Of all the lines in the entries below, give again exactly those starting at the line containing "(** The first is about to commit. *)" and ending at the line containing "Definition possible (l", both ends included, and no others.

Records from a dataset
+++

(* ===== verification/Races.v ===== *)
(** * Two requests at once

    Two messages ask for the challenge of the session of Scenario.v, and their
    handlers interleave: the second waits for the row the first has selected, and
    finds the challenge when the first has committed.  The properties of
    SideBySide.v at this schedule. *)

From S2P Require Import Prelude Errors Constants Utf8 Base64url Json JsonRfc Strict StrictRfc.
From S2P Require Import Crypto CryptoToy Keys Wire Metadata Registration Matrix RoomPolicy Ssrf Site Sync.
From S2P Require Import Tables Statements World Db Login Queue Http Invariant Rows System Concurrent.
From S2P Require Import Isolation Track History Interleaving Progress SideBySide Scenario.
From stdpp Require Import gmap.
#[local] Open Scope Z_scope.

Import Rfc4648 Rfc8259 RfcReader Toy Run.

Definition dawn : Runtime := initial_runtime true NOW.

(** The site registers; both requests arrive; the first selects the row. *)
Definition until_selected : list Choice :=
  Arrive e_register :: repeat (Turn 0) 15 ++
  [Arrive (RoomEvent request_message); Arrive (RoomEvent request_again)] ++ repeat (Turn 1) 6.
(** The second gets as far as its SELECT. *)
Definition until_waiting : list Choice := until_selected ++ repeat (Turn 2) 4.
(** The first is about to commit. *)
Definition until_commit : list Choice := until_waiting ++ repeat (Turn 1) 8.
Definition to_the_end : list Choice := until_commit ++ repeat (Turn 1) 5 ++ repeat (Turn 2) 4.

Definition moment (l : list Choice) : Runtime := default dawn (run_schedule state l dawn).
Definition possible (l : list Choice) : bool :=
  match run_schedule state l dawn with Some _ => true | None => false end.

Lemma moment_reached l : possible l = true ->
  run_schedule state l dawn = Some (moment l) /\ interleaved state (happened l []) (moment l).
Proof.
  unfold possible, moment. destruct (run_schedule state l dawn) as [s|] eqn:E; [|intros Hf; discriminate Hf].
  intros _. cbn [default]. split; [reflexivity|]. exact (interleaved_schedule quiet state l [] dawn s (inter_start state true NOW) E).
Qed.

Definition events : list Event := [RoomEvent request_again; RoomEvent request_message; e_register].

Lemma at_waiting : interleaved state events (moment until_waiting).
Proof. apply (moment_reached until_waiting). vm_compute. reflexivity. Qed.
Lemma at_commit : interleaved state events (moment until_commit).
Proof. apply (moment_reached until_commit). vm_compute. reflexivity. Qed.
Lemma at_end : interleaved state events (moment to_the_end).
Proof. apply (moment_reached to_the_end). vm_compute. reflexivity. Qed.

(** What the sessions of a moment look like. *)
Definition stages (s : Runtime) : list (Z * string) :=
  List.map (fun r => (s_version r, s_state r)) (db_sessions (w_db (rt_world s))).
Definition can_turn (i : nat) (s : Runtime) : bool :=
  match act state (Turn i) s with Some _ => true | None => false end.
Definition finished (t : Thread) : bool := match t with Finished => true | _ => false end.

(** ** The properties at this schedule *)

Definition tr_revoked : list Event :=
  [RoomEvent revocation_message; DeliveryTick; RoomEvent agreement; RoomEvent request_message; e_register].

Lemma sequential_interleaved_witness :
  exists s, interleaved state tr_revoked s /\ rt_world s = w_revoked /\ Forall (fun t => t = Finished) (rt_threads s).
Proof. exact (sequential_interleaved state tr_revoked w_revoked quiet_state reach_revoked). Defined.

(** The commit of the first request, while the second waits. *)
Lemma calls_serializable_witness :
  stages (moment until_commit) = [(0, "SITE_REGISTERED")] /\ can_turn 2 (moment until_commit) = false /\
  exists s', act state (Turn 1) (moment until_commit) = Some s' /\ stages s' = [(1, "CHALLENGE_SENT")] /\
    exists e A (m : M A) next, e ∈ events /\ part_of (Call m next) (script_of state e) /\
      serial quiet m (w_db (rt_world (moment until_commit))) (w_db (rt_world s')).
Proof.
  split; [vm_compute; reflexivity|]. split; [vm_compute; reflexivity|].
  assert (Hs : match act state (Turn 1) (moment until_commit) with
    | Some s' => bool_decide (stages s' = [(1, "CHALLENGE_SENT")] /\ stages (moment until_commit) <> stages s')
    | None => false end = true) by (vm_compute; reflexivity).
  destruct (act state (Turn 1) (moment until_commit)) as [s'|] eqn:Ha; [|discriminate Hs].
  apply bool_decide_eq_true_1 in Hs as [Hs Hne]. exists s'. split; [reflexivity|]. split; [exact Hs|].
  destruct (calls_serializable state events (moment until_commit) (Turn 1) s' quiet_state at_commit Ha) as [Hd|Hc].
  - exfalso. apply Hne. unfold stages. rewrite Hd. reflexivity.
  - exact Hc.
Defined.

Lemma interleaved_authorized_witness :
  stages (moment to_the_end) = [(1, "CHALLENGE_SENT")] /\
  db_origin state events (w_db (rt_world (moment to_the_end))) /\
  unique (w_db (rt_world (moment to_the_end))).
Proof.
  split; [vm_compute; reflexivity|].
  destruct (interleaved_authorized state events (moment to_the_end) quiet_state at_end) as (Ho & _ & U & _).
  exact (conj Ho U).
Defined.

Lemma interleaved_history_witness :
  evolves (w_db (rt_world (moment until_waiting)))
    (w_db (rt_world (default (moment until_waiting) (run_schedule state (repeat (Turn 1) 13) (moment until_waiting))))) /\
  stages (default (moment until_waiting) (run_schedule state (repeat (Turn 1) 13) (moment until_waiting))) =
    [(1, "CHALLENGE_SENT")].
Proof.
  assert (Hs : match run_schedule state (repeat (Turn 1) 13) (moment until_waiting) with
    | Some s' => bool_decide (stages s' = [(1, "CHALLENGE_SENT")]) | None => false end = true)
    by (vm_compute; reflexivity).
  destruct (run_schedule state (repeat (Turn 1) 13) (moment until_waiting)) as [s'|] eqn:Hl; [|discriminate Hs].
  apply bool_decide_eq_true_1 in Hs. cbn [default]. split; [|exact Hs].
  exact (interleaved_history state events (moment until_waiting) _ s' quiet_state at_waiting Hl).
Defined.

(** From the moment the second request waits for the first. *)
Lemma tasks_finish_witness :
  can_turn 2 (moment until_waiting) = false /\
  List.map finished (rt_threads (moment until_waiting)) = [true; false; false] /\
  exists l s', run_schedule state (List.map Turn l) (moment until_waiting) = Some s' /\
    Forall (fun t => t = Finished) (rt_threads s').
Proof.
  split; [vm_compute; reflexivity|]. split; [vm_compute; reflexivity|].
  destruct (tasks_finish state events (moment until_waiting) quiet_state at_waiting) as (_ & _ & Hf). exact Hf.
Defined.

+++

Solution for this problem:
(** The first is about to commit. *)
Definition until_commit : list Choice := until_waiting ++ repeat (Turn 1) 8.
Definition to_the_end : list Choice := until_commit ++ repeat (Turn 1) 5 ++ repeat (Turn 2) 4.

Definition moment (l : list Choice) : Runtime := default dawn (run_schedule state l dawn).
Definition possible (l : list Choice) : bool :=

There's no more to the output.